Actual research on poverty, domestic violence and PTSD reveals a stark contrast to the dramatized portrayals often seen in Hollywood. These issues are closely linked and often manifest in complex ways that are far removed from the sensational images on screen.

Poverty is not a temporary setback, but a pervasive and deeply entrenched condition that affects every aspect of a person’s life, making it incredibly difficult to break out without access to resources and support. Domestic violence is not always characterized by dramatic acts of violence, but often involves subtle forms of control and manipulation that are difficult to recognize and escape. Likewise, PTSD is not always characterized by sudden and dramatic flashbacks or breakdowns, but can manifest in a variety of symptoms that may be less visible to outsiders, such as hypervigilance, dissociation, and emotional numbing.

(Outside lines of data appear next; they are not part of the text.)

(* ===== verification/FreeOrphans.v ===== *)
(** cmd/pveforge/storage.go's [storage free-orphans], whole: the gates on root's reads of
    the cluster, then the Op over the routed client, down to the exchanges with PVE. *)
From Stdlib Require Import Ascii.
From S2P Require Import Prelude GoLib Errors Json Utf8 ShellQuote Rest Vms Task Snapshot Orphans OpRun Client.
From S2P Require Import VmFields VmLife Storage StorageOps Remote Cluster Routed AccessLists RootAccess PveUm.

(** [FOpen] is [openRootAccessAndREST]: the target, and whether the roster holds a token
    to read with. [FRoot] is a command of root's, [FHost] an exchange of the client. *)
Inductive freeE : Type → Type :=
| FOpen (targetID : string) : freeE (res (Target * bool))
| FResolve : freeE (res unit)
| FRoot {R} (e : rootE R) : freeE R
| FHost {R} (e : hostE R) : freeE R.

Domestic help is a special series that shows what escaping domestic violence, poverty and trauma looks like. Rather than sensationalize these issues, the series offers a realistic and raw look at the trial, highlighting the messy, repetitive and drawn-out nature of the battle. By showing the good, bad and ugly sides of homelessness, romance and motherhood, Domestic help sheds light on the systemic barriers and societal injustices faced by individuals like its protagonist – and has rightly earned its place as an outstanding and unmissable show.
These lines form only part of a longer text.